Benzoyl-CoA reductase
From Wikipedia, the free encyclopedia
In enzymology, a benzoyl-CoA reductase (EC 1.3.99.15) is an enzyme that catalyzes the chemical reaction
- benzoyl-CoA + reduced acceptor + 2 ATP + 2 H2O cyclohexa-1,5-diene-1-carbonyl-CoA + acceptor + 2 ADP + 2 phosphate
The 4 substrates of this enzyme are benzoyl-CoA, reduced acceptor, ATP, and H2O, whereas its 4 products are cyclohexa-1,5-diene-1-carbonyl-CoA, acceptor, ADP, and phosphate.

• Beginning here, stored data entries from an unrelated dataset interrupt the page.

(** Any octets a buffer holds are a frame of one of the kinds. *)
Lemma any_frame (d : bytes) : is_bytes d -> Z.of_nat (length d) <= 65535 -> exists f, wf_frame f /\ octets_of f = d.
Proof.
  intros Hd Hl. destruct (Z.lt_ge_cases (Z.of_nat (length d)) 50) as [H|H]; [exists (Short d); auto|].
  pose proof (length_drop d TEID_OFFSET) as Ld. unfold TEID_OFFSET in *.
  assert (Hb : is_bytes (drop 46 d)) by (apply Forall_drop; exact Hd).
  destruct (drop 46 d) as [|a [|b [|c [|e inner]]]] eqn:E; cbn in Ld; try lia.
  inversion_clear Hb as [|? ? Ha Hb1]. inversion_clear Hb1 as [|? ? Hb Hb2].
  inversion_clear Hb2 as [|? ? Hc Hb3]. inversion_clear Hb3 as [|? ? He _].
  destruct (be32_of_octets a b c e Ha Hb Hc He) as [Ht E4].
  eexists (Gtpu (take 46 d) _ inner). split; [split; [|split; [exact Ht|lia]]|].
  - rewrite length_take. unfold TEID_OFFSET. lia.
  - cbn [octets_of]. unfold gtpu_frame. rewrite E4. change ([a; b; c; e] ++ inner) with (a :: b :: c :: e :: inner).
    rewrite <- E. apply take_drop.
Qed.

Lemma any_frames (ds : list bytes) :
  Forall (fun d => is_bytes d /\ Z.of_nat (length d) <= 65535) ds ->
  exists fs, Forall wf_frame fs /\ map octets_of fs = ds.
Proof.
  intros H. induction H as [|d ds [Hd Hl] _ (fs & Hf & <-)]; [exists []; auto|].
  destruct (any_frame d Hd Hl) as (f & Hw & <-). exists (f :: fs). split; [constructor; assumption|reflexivity].
Qed.

(** C20. The core that polls the card, until [running] is cleared, on frames of
    any octets up to the 65535 a buffer can hold: every buffer the card handed
    out is freed exactly once and none is kept; every frame is read as a GTP-U
    frame, counted as the simulated path counts its packet, or is too short for
    one, counted as dropped; so every frame is counted forwarded or dropped.
    [pkts_rx], which the program prints as the packets received, stays zero. *)
Theorem lcore_agrees (rules : RuleTable) (ts : list Turn) (last : Turn) (rest : list Turn)
  (Ht : Forall (fun t => t_running t = true /\ fresh_turn ∅ t) ts) (Hl : t_running last = false)
  (Hf : Forall (fun d => is_bytes d /\ Z.of_nat (length d) <= 65535) (frames ts)) :
  exists s fs, real_lcore_fn rules (ts ++ last :: rest) (mkLcore ∅ newStats) = Ok (tt, s) /\ l_mbufs s = ∅ /\
    Forall wf_frame fs /\ frames ts = map octets_of fs /\
    let c := counters (l_stats s) in
    c = fold_left (count_frame rules) fs noCounters /\
    u64 (pkts_forwarded c + pkts_dropped c) = u64 (Z.of_nat (length fs)) /\ pkts_rx c = 0.
Proof.
  destruct (lcore_runs rules ts last rest (mkLcore ∅ newStats) Ht Hl) as (s & E & F & C).
  destruct (any_frames _ Hf) as (fs & Hw & Ef).
  exists s, fs. split; [exact E|]. split; [exact F|]. split; [exact Hw|]. split; [symmetry; exact Ef|].
  cbn zeta. pose proof (tally_sum rules (frames ts) noCounters) as Sm.
  pose proof (tally_no_rx rules (frames ts) noCounters) as Rx. cbn zeta in Sm. cbn [l_stats counters newStats] in C.
  rewrite <- C in Sm, Rx. split; [|split; [rewrite Sm, <- Ef, length_map; reflexivity|exact Rx]].
  rewrite C, <- Ef. clear -Hw. generalize noCounters. induction Hw as [|f fs Hf _ IH]; intros c; [reflexivity|].
  cbn [map fold_left]. rewrite frame_counted by exact Hf. apply IH.
Qed.

Definition sample_rules : RuleTable :=
  add_far {| far_far_id := 7; far_action := FORWARD; far_dst_ip := 0; far_dst_port := 2152; far_encap_gtpu := false |}
    (add_pdr {| pdr_pdr_id := 1; pdr_teid := 1000; pdr_ue_ip := 0; pdr_dir := UL; pdr_far_id := 7; pdr_qer_id := 1;
                pdr_precedence := 10 |} newRules).

(** Two frames of a known tunnel, one of an unknown one, and one of two octets. *)
Lemma lcore_agrees_witness :
  exists s, let f t := gtpu_frame (repeat 0 46) t [69; 0] in
    real_lcore_fn sample_rules
      [mkTurn true [(3%nat, f 1000); (5%nat, f 2000)] 10 (fun _ => 12); mkTurn true [(4%nat, [1; 2])] 20 (fun _ => 22);
       mkTurn true [(3%nat, f 1000)] 30 (fun _ => 33); mkTurn false [] 0 (fun _ => 0)] (mkLcore ∅ newStats) = Ok (tt, s) /\
    l_mbufs s = ∅ /\ u64 (pkts_forwarded (counters (l_stats s)) + pkts_dropped (counters (l_stats s))) = 4 /\
    pkts_rx (counters (l_stats s)) = 0.
Proof.
  set (f t := gtpu_frame (repeat 0 46) t [69; 0]).
  destruct (lcore_agrees sample_rules
    [mkTurn true [(3%nat, f 1000); (5%nat, f 2000)] 10 (fun _ => 12); mkTurn true [(4%nat, [1; 2])] 20 (fun _ => 22);
     mkTurn true [(3%nat, f 1000)] 30 (fun _ => 33)] (mkTurn false [] 0 (fun _ => 0)) [])
    as (s & fs & E & F & _ & L & _ & Sm & R).
  - repeat (apply List.Forall_cons; [split; [reflexivity|split; [apply (bool_decide_unpack _); reflexivity|reflexivity]]|]).
    apply List.Forall_nil.
  - reflexivity.
  - apply (bool_decide_unpack _). vm_compute. reflexivity.
  - exists s. cbv zeta. split; [exact E|]. split; [exact F|]. split; [|exact R].
    apply (f_equal length) in L. rewrite length_map in L. rewrite Sm, <- L. reflexivity.
Defined.

(** ** Properties: the hash table *)

(** What the library documents: a key that was added is found with its data,
    the other keys as before; a deleted key is not found. *)
Class RteHashLaws (T : Type) `{RteHash T} : Prop := {
  lookup_added : forall k v t, 0 <= (hash_add_key_data k v t).1 ->
    let '(ret, val) := hash_lookup_data k (hash_add_key_data k v t).2 in 0 <= ret /\ val = v;
  lookup_other : forall k j v t, k <> j -> hash_lookup_data j (hash_add_key_data k v t).2 = hash_lookup_data j t;
  lookup_deleted : forall k t, (hash_lookup_data k (hash_del_key k t).2).1 < 0;
  lookup_kept : forall k j t, k <> j -> hash_lookup_data j (hash_del_key k t).2 = hash_lookup_data j t
}.

Section HashFacts.
Context {T : Type} `{RteHashLaws T}.

(** The identifier that was added comes back as a signed number: from [2^31]
    on it is negative, and [2^32 - 1] reads as a miss. *)
Lemma table_added (k v : Z) (t : T) :
  0 <= (hash_add_key_data k v t).1 -> in_u 32 v ->
  table_lookup k (table_add k v t) = (if v <? 2 ^ 31 then v else v - 2 ^ 32).
Proof.
  intros Hr Hv. unfold table_lookup, table_add. pose proof (lookup_added k v t Hr) as A.
  destruct (hash_lookup_data k _) as [ret val]. destruct A as [A ->].
  rewrite (proj2 (Z.leb_le _ _) A). unfold i32. rewrite u32_small by exact Hv. reflexivity.
Qed.

Lemma table_other (k j v : Z) (t : T) : k <> j -> table_lookup j (table_add k v t) = table_lookup j t.
Proof. intros Hkj. unfold table_lookup, table_add. rewrite lookup_other by exact Hkj. reflexivity. Qed.

Lemma table_deleted (k j : Z) (t : T) :
  table_lookup j (table_del k t) = if decide (k = j) then - 1 else table_lookup j t.
Proof.
  unfold table_lookup, table_del. destruct (decide (k = j)) as [<- | Hkj].
  - pose proof (lookup_deleted k t) as D. destruct (hash_lookup_data k _) as [ret val]. cbn in D.
    destruct (Z.leb_spec 0 ret); [lia|reflexivity].
  - rewrite lookup_kept by exact Hkj. reflexivity.
Qed.

End HashFacts.

(** A table with the documented behaviour. *)
#[export] Instance gmap_hash : RteHash (gmap Z Z) := {
  hash_add_key_data := fun k v t => (0, <[k := v]> t);
  hash_lookup_data := fun k t => match t !! k with Some v => (0, v) | None => (- 2, 0) end;
  hash_del_key := fun k t => (match t !! k with Some _ => 0 | None => - 2 end, delete k t)
}.

#[export] Instance gmap_hash_laws : RteHashLaws (gmap Z Z).
Proof.
  split; intros; cbn.
  - rewrite lookup_insert_eq. lia.
  - rewrite lookup_insert_ne by assumption. reflexivity.
  - rewrite lookup_delete_eq. cbn. lia.
  - rewrite lookup_delete_ne by assumption. reflexivity.
Qed.

(** ** Properties: the arguments *)

Definition in_i (v : Z) : Prop := - 2 ^ 31 <= v < 2 ^ 31.

Lemma atoi_printed (v : Z) : in_i v -> atoi (to_stringZ v) = Ok v.
Proof.
  intros H. pose proof (stoi_to_stringZ v H) as S. unfold atoi, stoi in *.
  destruct (scan_sign (skip_spaces (to_stringZ v))) as [neg l1]. destruct (scan_digits l1 0 0) as [[x n] l2].
  destruct n; [discriminate|]. destruct (_ && _); [|discriminate]. injection S as ->. reflexivity.
Qed.

(** The command line that asks for given arguments. *)
Definition argv_of (name : bytes) (a : AppArgs) : list bytes :=
  [name; str "--ues"; to_stringZ (num_ues a); str "--duration"; to_stringZ (duration a);
   str "--port"; to_stringZ (port_id a); str "--lcore"; to_stringZ (lcore_id a)].

Definition args_ok (a : AppArgs) : Prop :=
  (0 <= num_ues a < 2 ^ 31) /\ in_i (duration a) /\ in_u 16 (port_id a) /\ (0 <= lcore_id a < 2 ^ 31).

Lemma parse_one (fuel : nat) (name value : bytes) (rest : list bytes) (v : Z) (a b : AppArgs) :
  atoi value = Ok v -> known_arg name = true -> set_arg name v a = Some b ->
  parse_from (S fuel) (name :: value :: rest) a = parse_from fuel rest b.
Proof. intros E K S. cbn [parse_from]. rewrite K, E, res_bind_Ok, S. reflexivity. Qed.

This enzyme belongs to the family of oxidoreductases, specifically those acting on the CH-CH group of donor with other acceptors. The systematic name of this enzyme class is cyclohexa-1,5-diene-1-carbonyl-CoA:acceptor oxidoreductase (aromatizing, ATP-forming). This enzyme is also called benzoyl-CoA reductase (dearomatizing). This enzyme participates in benzoate degradation via coa ligation. It has 2 cofactors: manganese, and Magnesium.
[edit] References
- IUBMB entry for 1.3.99.15
- BRENDA references for 1.3.99.15 (Recommended.)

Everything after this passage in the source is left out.